Most analogue effects are just a bag of cheap transistors, resistors, capacitors and diodes. So long as the PCB is well-designed and there are no noise issues, you can't really go wrong.
On some mini pedals, because of the tight spacing, noise issues can crop up - and it's this, an annoyance, rather than a catastrophic failure - that is most common with cheaper mini pedals.
More complicated digital circuits are harder to clone, more expensive to develop, and more expensive to manufacture at scale. As a result, they're less foolproof when compared to their competitors from established brands. This is why we've stuck mainly to recommending analogue pedals.
Finally, as already discussed, established brands also offer ranges of budget pedals, bypassing most of the potential consumer concerns outlined above.
Our cheap guitar pedal picks
The June 60 looks like it should be a lot more expensive than it is. It's an analogue chorus pedal billed as a reproduction of the chorus found in the Roland Juno 60 synthesiser. As a result, it doesn't always perfectly translate to guitar, and with only two modes compared to say, the Boss DC-2's four, sometimes the depth and rate you want isn't on offer. Still, it's about a third the price of the DC-2W reissue and even has a stereo out, assuming you use a TRS-Y cable. Also, look at it!
The Mosky Deluxe is a bargain even on a list of bargains. It's a clone of the Lovepedal Amp 11, itself clones the superb Paul Cochrane Timmy for its core drive circuit. What you get with the Deluxe is a versatile, punchy two-footswitch overdrive. The left side is a Timmy with diode switching options, and the right is an Electra overdrive, like on the Lovepedal Amp 11. The additional switch allows you to remove the clipping diodes, making it a clean boost rather than a second drive stage. Cram that punching power into a tiny enclosure and similarly minuscule price, and it's almost too good to be true.
Coming in at not far off the price of a Tubescreamer clone, the Ibanez Tube Screamer mini is the definition of a bargain. It's got the original TS-808 sound, true bypass, and it looks super cute. What's not to like?
The Boss FZ-2 fuzz pedal has long been the subject of pleas for a Waza Craft reissue. The FZ-2 was a modernised Univox Super Fuzz with switchable modes and two-band EQ, discontinued in the late 90s. For whatever reason - those in the know have sometimes mooted availability of the right transistors - Boss has demurred on a reissue. This has left the coveted pedal to grow in cult popularity. Luckily for those needing a fix, Behringer released its own take on the pedal, the SF300. It's pretty close and there's even DIY guides available online for rehousing the guts of the pedal in a more robust metal enclosure if you want a project.

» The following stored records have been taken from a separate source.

(** [match_tiles(tiles_to_match)]: the object after the call. [shape] of a
    DNDarray is its [gshape]. *)
Definition match_tiles (self : SquareDiagTiles E) (arg : tiles_arg E)
  : result (SquareDiagTiles E) :=
  match arg with
  | ArgOther _ => Err TypeError
  | ArgTiles m =>
    let base_dnd := arr self in
    let match_dnd := arr m in
    (* lines 694-702 *)
    let s1 :=
      if (split base_dnd =? split match_dnd) && (split match_dnd =? 0) then
        {| arr := arr self;
           col_per_proc_list := row_per_proc_list m;
           lshape_map := lshape_map self;
           last_diag_pr := last_diag_pr self;
           row_per_proc_list := row_per_proc_list m;
           tile_map := tile_map self;
           row_inds := row_inds m;
           col_inds := row_inds m;
           tile_columns := tile_rows m;
           tile_rows := tile_rows m |}
      else self in
    (* lines 774-807 *)
    let* s2 :=
      (if negb (split base_dnd =? split match_dnd)
          && bool_decide (gshape base_dnd = gshape match_dnd) then
         let* tile_per_proc := Py.getitem (row_per_proc_list m) 0 in
         let* last_diag_pr_rows :=
           Py.getitem (col_per_proc_list m) (last_diag_pr m) in
         Ok {| arr := arr s1;
               col_per_proc_list := row_per_proc_list m;
               lshape_map := lshape_map s1;
               last_diag_pr := last_diag_pr m;
               row_per_proc_list := col_per_proc_list m;
               tile_map := assign_ranks_cols (tile_map m) tile_per_proc
                             (last_diag_pr m) last_diag_pr_rows
                             (comm_size base_dnd);
               row_inds := col_inds m;
               col_inds := row_inds m;
               tile_columns := tile_rows m;
               tile_rows := tile_columns m |}
       else Ok s1) in
    (* lines 809-862 *)
    if (split base_dnd =? 0) && (split match_dnd =? 1) then
      let* g0 := Py.getitem (gshape base_dnd) 0 in
      let* g1 := Py.getitem (gshape base_dnd) 1 in
      let inds := if g0 <=? g1 then row_inds m else col_inds m in
      let rows_per := filter (fun x => x < g0) inds in
      let n_tiles := Py.len rows_per in
      let* l1 := lshape_column (lshape_map m) 1 in
      let target_0 := Py.slice l1 None (Some (last_diag_pr m)) in
      let end_tag0 := g0 - Py.sum (Py.slice target_0 None (Some (last_diag_pr m))) in
      let target_0' :=
        target_0 ++ end_tag0
          :: replicate (Z.to_nat (comm_size base_dnd - 1 - last_diag_pr m)) 0 in
      let* targe_map := set_column0 (lshape_map s2) target_0' in
      let target_0_c := Py.cumsum target_0' in
      let* rpp := count_rows_per_proc (rows_per ++ [g0]) target_0_c
                    (comm_size base_dnd) in
      let* a' := redistribute_ base_dnd (lshape_map s2) targe_map in
      let* tm := rebuild_tile_map n_tiles inds inds rpp (comm_size a') in
      Ok {| arr := a';
            col_per_proc_list := replicate (Z.to_nat (comm_size a')) n_tiles;
            lshape_map := lshape_map s2;
            last_diag_pr := comm_size a' - 1;
            row_per_proc_list := rpp;
            tile_map := tm;
            row_inds := inds;
            col_inds := inds;
            tile_columns := n_tiles;
            tile_rows := n_tiles |}
    else Ok s2
  end.
(** * The type registry and dependency resolver of protoc-gen-grpc-gateway-ts

    A shallow embedding of [registry/registry.go] (and of its earlier
    revision, referred to below as "the first revision"), together with
    the parts of Go's [strings], [path] and [path/filepath] packages the
    resolver calls.

    Go strings are byte sequences; they are modelled by [string], whose
    characters are bytes.  Go's [int] results are modelled by [Z]. *)

From Stdlib Require Import ZArith Ascii String Permutation Lia.
From stdpp Require Import gmap strings list.

Local Open Scope Z_scope.

(** ** Results of Go code

    A Go function of this package either returns normally, returns a
    non-nil [error], or stops in a run-time panic (an index or a slice
    bound out of range).  The three are kept apart. *)

Inductive error : Type :=
  | New (msg : string)
  | Wrap (cause : error) (msg : string).

(** [err.Error()]: a wrapped error prints its own message, a colon and the
    message of its cause. *)
Fixpoint Error (e : error) : string :=
  match e with
  | New msg => msg
  | Wrap cause msg => msg +:+ ": " +:+ Error cause
  end.

Inductive panic : Type :=
  | IndexOutOfRange
  | SliceBoundsOutOfRange.

Inductive outcome (A : Type) : Type :=
  | Ok (a : A)
  | Fail (e : error)
  | Panic (p : panic).

Arguments Ok {A} a.
Arguments Fail {A} e.
Arguments Panic {A} p.

(** Sequencing: an error or a panic of the first computation ends the
    whole one.  The instances give stdpp's [x ← m; k] notation. *)
#[global] Instance outcome_bind : MBind outcome := fun A B k m =>
  match m with
  | Ok a => k a
  | Fail e => Fail e
  | Panic p => Panic p
  end.

#[global] Instance outcome_ret : MRet outcome := fun A a => Ok a.

(** [errors.Wrapf(err, msg)] applied to the error of a failed call. *)
Definition wrapf {A : Type} (m : outcome A) (msg : string) : outcome A :=
  match m with
  | Fail e => Fail (Wrap e msg)
  | other => other
  end.

Definition succeeded {A : Type} (m : outcome A) : bool :=
  match m with
  | Ok _ => true
  | _ => false
  end.

(** ** Package [strings] *)

Module strings.

Fixpoint HasPrefix (s prefix : string) : bool :=
  match prefix, s with
  | EmptyString, _ => true
  | String _ _, EmptyString => false
  | String a prefix', String b s' => Ascii.eqb a b && HasPrefix s' prefix'
  end.

(** [strings.Index]: the index of the first instance of [substr] in [s],
    or [-1]. *)
Fixpoint Index (s substr : string) : Z :=
  if HasPrefix s substr then 0
  else match s with
       | EmptyString => -1
       | String _ s' => let i := Index s' substr in
                        if i <? 0 then -1 else i + 1
       end.

(** [strings.LastIndex]: the index of the last instance of [substr] in
    [s], or [-1]. *)
Fixpoint LastIndex (s substr : string) : Z :=
  match s with
  | EmptyString => if HasPrefix s substr then 0 else -1
  | String _ s' => let i := LastIndex s' substr in
                   if 0 <=? i then i + 1
                   else if HasPrefix s substr then 0 else -1
  end.

Definition Contains (s substr : string) : bool := 0 <=? Index s substr.

Definition HasSuffix (s suffix : string) : bool :=
  let n := String.length s in
  let k := String.length suffix in
  (k <=? n)%nat && String.eqb (String.substring (n - k) k s) suffix.

Definition len (s : string) : Z := Z.of_nat (String.length s).

(** The slice expression [s[lo:hi]]; out-of-range bounds panic. *)
Definition slice (s : string) (lo hi : Z) : outcome string :=
  if (0 <=? lo) && (lo <=? hi) && (hi <=? len s)
  then Ok (String.substring (Z.to_nat lo) (Z.to_nat (hi - lo)) s)
  else Panic SliceBoundsOutOfRange.

(** [strings.ReplaceAll] for a non-empty [old]: left to right, without
    overlap.  [skip] counts the bytes of a match still to be dropped.
    (For an empty [old] Go inserts [new] around every UTF-8 sequence; the
    resolver's [old] is the import root, an absolute path, and the
    byte-wise reading below is only exact for one-byte characters.) *)
Fixpoint replaceFrom (skip : nat) (s old new : string) : string :=
  match s with
  | EmptyString => match skip, old with
                   | O, EmptyString => new
                   | _, _ => EmptyString
                   end
  | String c s' =>
      match skip with
      | S k => replaceFrom k s' old new
      | O => if HasPrefix s old
             then match old with
                  | EmptyString => new +:+ String c (replaceFrom 0 s' old new)
                  | String _ old' => new +:+ replaceFrom (String.length old') s' old new
                  end
             else String c (replaceFrom 0 s' old new)
      end
  end.

Definition ReplaceAll (s old new : string) : string := replaceFrom 0 s old new.

(** [strings.Join(elems, sep)] *)
Fixpoint Join (elems : list string) (sep : string) : string :=
  match elems with
  | [] => ""
  | e :: es => match es with
               | [] => e
               | _ :: _ => e +:+ sep +:+ Join es sep
               end
  end.

End strings.

(** ** Packages [path] and [path/filepath], Unix build

    The generator runs as a protoc plug-in; [filepath] is modelled for
    the platforms whose separator is the slash, where [path] and
    [filepath] agree.  A path is read element by element, an element
    being what [strings.Split(path, "/")] yields. *)

Module filepath.

Definition Separator : ascii := "/"%char.

Definition ToSlash (path : string) : string :=
  if Ascii.eqb Separator "/" then path
  else strings.ReplaceAll path (String Separator "") "/".

Definition FromSlash (path : string) : string :=
  if Ascii.eqb Separator "/" then path
  else strings.ReplaceAll path "/" (String Separator "").

(** The same two conversions on a build whose separator is [sep]:
    nothing changes where it is the slash, and every separator becomes
    a slash, or every slash a separator, where it is not. *)
Definition ToSlashOn (sep : ascii) (path : string) : string :=
  if Ascii.eqb sep "/" then path
  else strings.ReplaceAll path (String sep "") "/".

Definition FromSlashOn (sep : ascii) (path : string) : string :=
  if Ascii.eqb sep "/" then path
  else strings.ReplaceAll path "/" (String sep "").

(** [strings.Split(s, "/")]: never empty. *)
Fixpoint splitSep (s : string) : list string :=
  match s with
  | EmptyString => [""]
  | String c s' =>
      if Ascii.eqb c Separator then "" :: splitSep s'
      else match splitSep s' with
           | e :: es => String c e :: es
           | [] => [String c ""]
           end
  end.

(** [strings.Join(elems, "/")]. *)
Fixpoint joinSep (elems : list string) : string :=
  match elems with
  | [] => ""
  | e :: es => match es with
               | [] => e
               | _ :: _ => e +:+ String Separator (joinSep es)
               end
  end.

(** One element of [Clean]'s loop.  [out] is the output buffer as the
    stack of the elements written so far, the last one first: an empty
    element and [.] write nothing; [..] removes the last element when
    there is one to back up over ([out.w > dotdot]), is dropped at the
    root, and is written otherwise. *)
Definition cleanStep (rooted : bool) (out : list string) (elem : string) : list string :=
  if String.eqb elem "" then out
  else if String.eqb elem "." then out
  else if String.eqb elem ".." then
    match out with
    | [] => if rooted then [] else [".."]
    | last :: out' =>
        if negb rooted && String.eqb last ".." then ".." :: out else out'
    end
  else elem :: out.

Definition cleanElems (rooted : bool) (elems : list string) : list string :=
  rev (fold_left (cleanStep rooted) elems []).

(** The buffer written out: a rooted path keeps its leading separator,
    an empty relative result is [.]. *)
Definition render (rooted : bool) (elems : list string) : string :=
  if rooted then String Separator (joinSep elems)
  else match elems with
       | [] => "."
       | _ :: _ => joinSep elems
       end.

Definition Clean (path : string) : string :=
  if String.eqb path "" then "."
  else let rooted := strings.HasPrefix path (String Separator "") in
       render rooted (cleanElems rooted (splitSep path)).

Definition IsAbs (path : string) : bool :=
  strings.HasPrefix path (String Separator "").

(** [Dir]: everything up to and including the last separator, cleaned. *)
Definition Dir (path : string) : string :=
  let i := strings.LastIndex path (String Separator "") in
  Clean (String.substring 0 (Z.to_nat (i + 1)) path).

(** [Join]: the elements from the first non-empty one on, joined by the
    separator and cleaned; the empty string when there is none. *)
Fixpoint Join (elem : list string) : string :=
  match elem with
  | [] => ""
  | e :: rest => if String.eqb e "" then Join rest else Clean (joinSep elem)
  end.

Definition isEmptyElems (elems : list string) : bool :=
  match elems with
  | [] => true
  | e :: es => match es with
               | [] => String.eqb e ""
               | _ :: _ => false
               end
  end.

Though it's described as 'transparent', the Klon Centaur is anything but. Whatever adjective you care to use, there's no denying that it's a great overdrive. Decent clones of the Klon will often run to a couple of hundred dollars, so a budget version is most welcome. The Golden Horse doesn't have the switchable buffer of the original, but apart from that it's close enough in sound that you'd be hard-pressed to tell it apart from any well-made klone.
Though there's a few options for mini-sized analogue delay pedals at around the same price, we always like slightly larger delays so that we can bend down and twist controls live. In that regard, the TC Echobrain is a fun unit. The controls are intuitive, with plenty of scope for runaway oscillations and psychedelic weirdness. If you're after it not for weirdness, but for a solid, warm analogue delay sound then of course it has that in spades.
Though we've not had the time to take ours apart, the buzz on the internet is that the Black Secret distortion pedal uses a surface-mount LM-308 op-amp, the same as the original, iconic ProCo RAT. The slow slew rate of the LM-308 resulted in almost triangular-wave clipping at higher gain levels. This accounts for the different, highly-coveted sound of vintage RATs, so if true, this is even more of a bargain. Even without the LM-308, it's a diminutive beast that packs a mean punch. It can be switched between classic and turbo mode, and in classic mode has a fantastic range, going from light dirt to full-bore hurricane.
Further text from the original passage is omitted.